╭──
(* ===== verification/Netlink.v ===== *)
(** * netlink.c of libbpf: the XDP hook over rtnetlink

    The functions behind the interface [LinkOps] of Loader.v: the socket, the
    reception of messages, the request that sets a program, and the dump that
    tells which program an interface has.  The system calls are the interface
    [NetlinkOps]. *)

From S2P Require Import Prelude Packet Io Config Loader Nlattr.

Class NetlinkOps (K : Type) := {
  (** [socket(AF_NETLINK, SOCK_RAW, NETLINK_ROUTE)]: the descriptor, or the negative error *)
  nl_socket : K → Z * K;
  nl_ext_ack : Z → K → Z * K;
  (** 0 or the negative error *)
  nl_bind : Z → K → Z * K;
  (** error, length of the address, port *)
  nl_getsockname : Z → K → Z * Z * Z;
  nl_send : Z → list Z → K → Z * K;
  (** the bytes, at most as many as asked for, or the negative error *)
  nl_recv : Z → Z → K → (Z + list Z) * K;
  nl_close : Z → K → K;
  nl_time : K → Z
}.

(** ** Constants of the protocol *)

Definition LIBBPF_ERRNO__INTERNAL : Z := 4004.
Definition LIBBPF_ERRNO__WRNGPID : Z := 4011.
Definition LIBBPF_ERRNO__INVSEQ : Z := 4012.
Definition LIBBPF_ERRNO__NLPARSE : Z := 4013.

Definition NLM_F_REQUEST : Z := 0x01.
Definition NLM_F_MULTI : Z := 0x02.
Definition NLM_F_ACK : Z := 0x04.
Definition NLM_F_DUMP : Z := 0x300.
Definition NLMSG_ERROR : Z := 2.
Definition NLMSG_DONE : Z := 3.
Definition RTM_SETLINK : Z := 19.
Definition RTM_GETLINK : Z := 18.
Definition RTM_GETQDISC : Z := 38.
Definition RTM_GETTCLASS : Z := 42.
Definition RTM_GETTFILTER : Z := 46.
Definition AF_UNSPEC : Z := 0.
Definition AF_PACKET : Z := 17.
Definition IFLA_XDP : Z := 43.
Definition IFLA_MAX : Z := 51.
Definition IFLA_XDP_FD : Z := 1.
Definition IFLA_XDP_ATTACHED : Z := 2.
Definition IFLA_XDP_FLAGS : Z := 3.
Definition IFLA_XDP_PROG_ID : Z := 4.
Definition IFLA_XDP_DRV_PROG_ID : Z := 5.
Definition IFLA_XDP_SKB_PROG_ID : Z := 6.
Definition IFLA_XDP_HW_PROG_ID : Z := 7.
Definition IFLA_XDP_MAX : Z := 7.
Definition XDP_ATTACHED_NONE : Z := 0.
Definition XDP_ATTACHED_MULTI : Z := 4.
Definition XDP_FLAGS_MASK : Z := 0xf.

Definition NLMSG_HDRLEN : Z := 16.
Definition NLMSG_ALIGN (n : Z) : Z := Z.land (u32 (n + 3)) (Z.lnot 3).
Definition NLMSG_LENGTH (n : Z) : Z := n + NLMSG_HDRLEN.

(** ** Bytes of a struct *)

Definition le16 (v : Z) : list Z := [v mod 256; (v / 256) mod 256].
Definition le32 (v : Z) : list Z := le16 v ++ le16 (v / 65536).

(** A store of some bytes at an offset. *)
Definition poke (off : nat) (bs : list Z) (buf : buffer) : res buffer :=
  if (off + length bs <=? length buf)%nat then Ok (take off buf ++ bs ++ drop (off + length bs) buf)
  else Err OutOfBounds.

(** [NLMSG_OK(nh, len)] and the step of [NLMSG_NEXT]. *)
Definition NLMSG_OK (buf : buffer) (nh len : Z) : res bool :=
  if len <? 16 then Ok false
  else
    l ← load32 buf nh;
    Ok ((16 <=? l) && (l <=? len)).

Section netlink.
Context {K : Type} `{NetlinkOps K}.

(** The socket and its port, or a negative error. *)
Definition libbpf_netlink_open : io K (Z * Z) :=
  sock ← call nl_socket;
  if sock <? 0 then mret (sock, 0)
  else
    _ ← call (nl_ext_ack sock);
    err ← call (nl_bind sock);
    if err <? 0 then _ ← run (nl_close sock); mret (err, 0)
    else
      '(err, addrlen, nl_pid) ← ask (nl_getsockname sock);
      if err <? 0 then _ ← run (nl_close sock); mret (err, 0)
      else if negb (addrlen =? 12) then
        _ ← run (nl_close sock); mret (- LIBBPF_ERRNO__INTERNAL, 0)
      else mret (sock, nl_pid).

(** ** Receiving *)

Section receive.
Context {C : Type}.
(** The function that gets every message, with its result and its cookie. *)
Variables (nl_pid seq : Z) (fn : option (buffer → Z → C → res (Z * C))).

(** The messages of one datagram: the value the function returns, if it does;
    whether more datagrams follow; and the cookie. *)
Fixpoint recv_messages (fuel : nat) (buf : buffer) (nh len : Z) (multipart : bool) (c : C) :
  res (option Z * bool * C) :=
  ok ← NLMSG_OK buf nh len;
  if negb ok then Ok (None, multipart, c)
  else
    match fuel with
    | O => Err OutOfFuel
    | S fuel =>
      pid ← load32 buf (nh + 12);
      if negb (pid =? nl_pid) then Ok (Some (- LIBBPF_ERRNO__WRNGPID), multipart, c)
      else
        s ← load32 buf (nh + 8);
        if negb (s =? u32 seq) then Ok (Some (- LIBBPF_ERRNO__INVSEQ), multipart, c)
        else
          flags ← load16 buf (nh + 6);
          let multipart := multipart || negb (Z.land flags NLM_F_MULTI =? 0) in
          type ← load16 buf (nh + 4);
          l ← load32 buf nh;
          let next := recv_messages fuel buf (nh + NLMSG_ALIGN l) (len - NLMSG_ALIGN l) multipart in
          if type =? NLMSG_ERROR then
            e ← load32 buf (nh + NLMSG_HDRLEN);
            if s32 e =? 0 then next c
            else _ ← libbpf_nla_dump_errormsg buf nh; Ok (Some (s32 e), multipart, c)
          else if type =? NLMSG_DONE then Ok (Some 0, multipart, c)
          else
            match fn with
            | None => next c
            | Some f =>
              '(ret, c) ← f buf nh c;
              if negb (ret =? 0) then Ok (Some ret, multipart, c) else next c
            end
    end.

(** [while (multipart)], for at most [S rounds] datagrams; [buf] is the array
    [char buf[4096]], in which what was there before stays behind a datagram. *)
Fixpoint bpf_netlink_recv (rounds : nat) (sock : Z) (buf : buffer) (c : C) : io K (Z * C) :=
  r ← call (nl_recv sock 4096);
  match r with
  | inl err => mret (err, c)
  | inr bytes =>
    if (length bytes =? 0)%nat then mret (0, c)
    else
      let buf := bytes ++ drop (length bytes) buf in
      '(ret, multipart, c) ← pure_res (recv_messages (S (length bytes)) buf 0 (Z.of_nat (length bytes)) false c);
      match ret with
      | Some v => mret (v, c)
      | None =>
        if negb multipart then mret (0, c)
        else
          match rounds with
          | O => pure_res (Err OutOfFuel)
          | S rounds => bpf_netlink_recv rounds sock buf c
          end
      end
  end.
End receive.

(** ** Setting a program *)

(** The request: the 96 bytes of [req], and [nlmsg_len].  [nla] and [nla_xdp] are
    the offsets of the nested attribute and of the one in it. *)
Definition link_request (ifindex fd flags : Z) : res (buffer * Z) :=
  let req := replicate 96 0 in
  let len := NLMSG_LENGTH 16 in
  req ← poke 0 (le32 len) req;
  req ← poke 6 (le16 (Z.lor NLM_F_REQUEST NLM_F_ACK)) req;
  req ← poke 4 (le16 RTM_SETLINK) req;
  req ← poke 12 (le32 0) req;
  req ← poke 8 (le32 1) req;
  req ← poke 16 [AF_UNSPEC] req;
  req ← poke 20 (le32 ifindex) req;
  let nla := Z.to_nat (NLMSG_ALIGN len) in
  req ← poke (nla + 2) (le16 (Z.lor NLA_F_NESTED IFLA_XDP)) req;
  let nested := NLA_HDRLEN in
  req ← poke nla (le16 nested) req;
  let nla_xdp := (nla + Z.to_nat nested)%nat in
  req ← poke (nla_xdp + 2) (le16 IFLA_XDP_FD) req;
  req ← poke nla_xdp (le16 (NLA_HDRLEN + 4)) req;
  req ← poke (nla_xdp + 4) (le32 fd) req;
  let nested := nested + (NLA_HDRLEN + 4) in
  req ← poke nla (le16 nested) req;
  '(req, nested) ←
    (if negb (flags =? 0) then
       let nla_xdp := (nla + Z.to_nat nested)%nat in
       req ← poke (nla_xdp + 2) (le16 IFLA_XDP_FLAGS) req;
       req ← poke nla_xdp (le16 (NLA_HDRLEN + 4)) req;
       req ← poke (nla_xdp + 4) (le32 flags) req;
       let nested := nested + (NLA_HDRLEN + 4) in
       req ← poke nla (le16 nested) req;
       Ok (req, nested)
     else Ok (req, nested));
  let len := len + NLA_ALIGN nested in
  req ← poke 0 (le32 len) req;
  Ok (req, len).

(** [garbage] is what the array of [bpf_netlink_recv] holds at first. *)
Variables (rounds : nat) (garbage : buffer).

Definition bpf_set_link_xdp_fd (ifindex fd flags : Z) : io K Z :=
  '(sock, nl_pid) ← libbpf_netlink_open;
  if sock <? 0 then mret sock
  else
    '(req, len) ← pure_res (link_request ifindex fd flags);
    sent ← call (nl_send sock (take (Z.to_nat len) req));
    ret ← (if sent <? 0 then mret sent
           else '(ret, _) ← bpf_netlink_recv nl_pid 1 None rounds sock garbage tt; mret ret);
    _ ← run (nl_close sock);
    mret ret.

(** ** The dumps *)

(** A callback [libbpf_dump_nlmsg_t]: cookie, message and attributes. *)
Abbreviation dump_fn C := (buffer → C → Z → index → res (Z * C)).

(** [__dump_link_nlmsg] and its three copies for the classes, qdiscs and filters:
    a message struct of [hdr] bytes and the attributes behind it. *)
Definition dump_nlmsg {C} (hdr maxtype : Z) (dump : dump_fn C) (buf : buffer) (nlh : Z) (cookie : C) :
  res (Z * C) :=
  let msg := nlh + NLMSG_HDRLEN in
  l ← load32 buf nlh;
  let len := s32 (l - NLMSG_LENGTH hdr) in
  let attr := msg + NLMSG_ALIGN hdr in
  '(err, tb) ← libbpf_nla_parse buf maxtype attr len None;
  if negb (err =? 0) then Ok (- LIBBPF_ERRNO__NLPARSE, cookie)
  else dump buf cookie msg tb.

Definition sizeof_ifinfomsg : Z := 16.
Definition sizeof_tcmsg : Z := 20.
Definition dump_link_nlmsg {C} : dump_fn C → buffer → Z → C → res (Z * C) := dump_nlmsg sizeof_ifinfomsg IFLA_MAX.

(** The requests: header, and the struct behind it. *)
Definition dump_request (type seq : Z) (msg : list Z) : list Z :=
  le32 (NLMSG_LENGTH (Z.of_nat (length msg))) ++ le16 type ++ le16 (Z.lor NLM_F_DUMP NLM_F_REQUEST)
  ++ le32 seq ++ le32 0 ++ msg.
Definition ifinfomsg (family : Z) : list Z := family :: replicate 15 0.
Definition tcmsg (family ifindex parent : Z) : list Z :=
  [family; 0; 0; 0] ++ le32 ifindex ++ le32 0 ++ le32 parent ++ le32 0.

(** [send] and [bpf_netlink_recv], as the four [libbpf_nl_get_*] end. *)
Definition nl_get {C} (sock nl_pid type : Z) (msg : list Z) (dump : buffer → Z → C → res (Z * C)) (cookie : C) :
  io K (Z * C) :=
  now ← ask nl_time;
  let seq := s32 now in
  sent ← call (nl_send sock (dump_request type (u32 seq) msg));
  if sent <? 0 then mret (sent, cookie)
  else bpf_netlink_recv nl_pid seq (Some dump) rounds sock garbage cookie.

Definition libbpf_nl_get_link {C} (sock nl_pid : Z) (dump : dump_fn C) (cookie : C) : io K (Z * C) :=
  nl_get sock nl_pid RTM_GETLINK (ifinfomsg AF_PACKET) (dump_link_nlmsg dump) cookie.

(** [TCA_MAX] of the system's headers. *)
Variable TCA_MAX : Z.
Definition dump_class_nlmsg {C} : dump_fn C → buffer → Z → C → res (Z * C) := dump_nlmsg sizeof_tcmsg TCA_MAX.
Definition dump_qdisc_nlmsg {C} : dump_fn C → buffer → Z → C → res (Z * C) := dump_nlmsg sizeof_tcmsg TCA_MAX.
Definition dump_filter_nlmsg {C} : dump_fn C → buffer → Z → C → res (Z * C) := dump_nlmsg sizeof_tcmsg TCA_MAX.

Definition libbpf_nl_get_class {C} (sock nl_pid ifindex : Z) (dump : dump_fn C) (cookie : C) : io K (Z * C) :=
  nl_get sock nl_pid RTM_GETTCLASS (tcmsg AF_UNSPEC ifindex 0) (dump_class_nlmsg dump) cookie.
Definition libbpf_nl_get_qdisc {C} (sock nl_pid ifindex : Z) (dump : dump_fn C) (cookie : C) : io K (Z * C) :=
  nl_get sock nl_pid RTM_GETQDISC (tcmsg AF_UNSPEC ifindex 0) (dump_qdisc_nlmsg dump) cookie.
Definition libbpf_nl_get_filter {C} (sock nl_pid ifindex handle : Z) (dump : dump_fn C) (cookie : C) :
  io K (Z * C) :=
  nl_get sock nl_pid RTM_GETTFILTER (tcmsg AF_UNSPEC ifindex handle) (dump_filter_nlmsg dump) cookie.

(** ** The program of an interface *)

Record xdp_link_info := LinkInfo {
  prog_id : Z; drv_prog_id : Z; hw_prog_id : Z; skb_prog_id : Z;   (** __u32 *)
  attach_mode : Z                                                  (** __u8 *)
}.
Record xdp_id_md := IdMd { md_ifindex : Z; md_flags : Z; md_info : xdp_link_info }.

Definition no_info : xdp_link_info := LinkInfo 0 0 0 0 0.
Definition with_info (i : xdp_link_info) (m : xdp_id_md) : xdp_id_md := IdMd (md_ifindex m) (md_flags m) i.

(** [if (xdp_tb[type]) field = libbpf_nla_getattr_u32(xdp_tb[type])] *)
Definition getattr_if (buf : buffer) (tb : index) (type : Z) (set : Z → xdp_link_info) (i : xdp_link_info) :
  res xdp_link_info :=
  a ← tb_get tb type;
  match a with Some nla => v ← libbpf_nla_getattr_u32 buf nla; Ok (set v) | None => Ok i end.

Definition get_xdp_info (buf : buffer) (xdp_id : xdp_id_md) (ifinfo : Z) (tb : index) : res (Z * xdp_id_md) :=
  i ← load32 buf (ifinfo + 4);
  if negb (md_ifindex xdp_id =? 0) && negb (md_ifindex xdp_id =? s32 i) then Ok (0, xdp_id)
  else
    a ← tb_get tb IFLA_XDP;
    match a with
    | None => Ok (0, xdp_id)
    | Some nla =>
      '(ret, xdp_tb) ← libbpf_nla_parse_nested buf IFLA_XDP_MAX nla None;
      if negb (ret =? 0) then Ok (ret, xdp_id)
      else
        at_ ← tb_get xdp_tb IFLA_XDP_ATTACHED;
        match at_ with
        | None => Ok (0, xdp_id)
        | Some nla =>
          m ← libbpf_nla_getattr_u8 buf nla;
          let i := md_info xdp_id in
          let i := LinkInfo (prog_id i) (drv_prog_id i) (hw_prog_id i) (skb_prog_id i) m in
          if m =? XDP_ATTACHED_NONE then Ok (0, with_info i xdp_id)
          else
            i ← getattr_if buf xdp_tb IFLA_XDP_PROG_ID
                  (λ v, LinkInfo v (drv_prog_id i) (hw_prog_id i) (skb_prog_id i) m) i;
            i ← getattr_if buf xdp_tb IFLA_XDP_SKB_PROG_ID
                  (λ v, LinkInfo (prog_id i) (drv_prog_id i) (hw_prog_id i) v m) i;
            i ← getattr_if buf xdp_tb IFLA_XDP_DRV_PROG_ID
                  (λ v, LinkInfo (prog_id i) v (hw_prog_id i) (skb_prog_id i) m) i;
            i ← getattr_if buf xdp_tb IFLA_XDP_HW_PROG_ID
                  (λ v, LinkInfo (prog_id i) (drv_prog_id i) v (skb_prog_id i) m) i;
            Ok (0, with_info i xdp_id)
        end
    end.

(** struct xdp_link_info in memory: 20 bytes, the last three padding. *)
Definition info_bytes (i : xdp_link_info) : list Z :=
  le32 (prog_id i) ++ le32 (drv_prog_id i) ++ le32 (hw_prog_id i) ++ le32 (skb_prog_id i)
  ++ [attach_mode i; 0; 0; 0].
Definition info_of_bytes (b : list Z) : res xdp_link_info :=
  p ← load32 b 0; d ← load32 b 4; h ← load32 b 8; s ← load32 b 12; m ← byte_at b 16;
  Ok (LinkInfo p d h s m).

(** The error, and the [info_size] bytes written to [*info] when there is none. *)
Definition bpf_get_link_xdp_info (ifindex info_size flags : Z) : io K (Z * option (list Z)) :=
  if negb (Z.land flags (u32 (Z.lnot XDP_FLAGS_MASK)) =? 0) || (info_size =? 0) then mret (- EINVAL, None)
  else
    let flags := Z.land flags XDP_FLAGS_MODES in
    let mask := u32 (flags - 1) in
    if negb (flags =? 0) && negb (Z.land flags mask =? 0) then mret (- EINVAL, None)
    else
      '(sock, nl_pid) ← libbpf_netlink_open;
      if sock <? 0 then mret (sock, None)
      else
        '(ret, xdp_id) ← libbpf_nl_get_link sock nl_pid get_xdp_info (IdMd ifindex flags no_info);
        let sz := Z.min info_size 20 in
        let info := take (Z.to_nat sz) (info_bytes (md_info xdp_id)) ++ replicate (Z.to_nat (info_size - sz)) 0 in
        _ ← run (nl_close sock);
        mret (ret, if ret =? 0 then Some info else None).

Definition get_xdp_id (info : xdp_link_info) (flags : Z) : Z :=
  if negb (attach_mode info =? XDP_ATTACHED_MULTI) then prog_id info
  else if negb (Z.land flags XDP_FLAGS_DRV_MODE =? 0) then drv_prog_id info
  else if negb (Z.land flags XDP_FLAGS_HW_MODE =? 0) then hw_prog_id info
  else if negb (Z.land flags XDP_FLAGS_SKB_MODE =? 0) then skb_prog_id info
  else 0.

(** The error, and the id written to [*prog_id] when there is none. *)
Definition bpf_get_link_xdp_id (ifindex flags : Z) : io K (Z * option Z) :=
  '(ret, info) ← bpf_get_link_xdp_info ifindex 20 flags;
  match info with
  | Some b => info ← pure_res (info_of_bytes b); mret (ret, Some (get_xdp_id info flags))
  | None => mret (ret, None)
  end.
End netlink.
╰──
Keep both end lines and retype everything in the records above from the line containing "Definition IFLA_XDP_DRV_PROG_ID : Z := 5." through the line containing "Definition XDP_FLAGS_MASK : Z := 0xf.", exactly, with nothing else.

▸ Response area:
Definition IFLA_XDP_DRV_PROG_ID : Z := 5.
Definition IFLA_XDP_SKB_PROG_ID : Z := 6.
Definition IFLA_XDP_HW_PROG_ID : Z := 7.
Definition IFLA_XDP_MAX : Z := 7.
Definition XDP_ATTACHED_NONE : Z := 0.
Definition XDP_ATTACHED_MULTI : Z := 4.
Definition XDP_FLAGS_MASK : Z := 0xf.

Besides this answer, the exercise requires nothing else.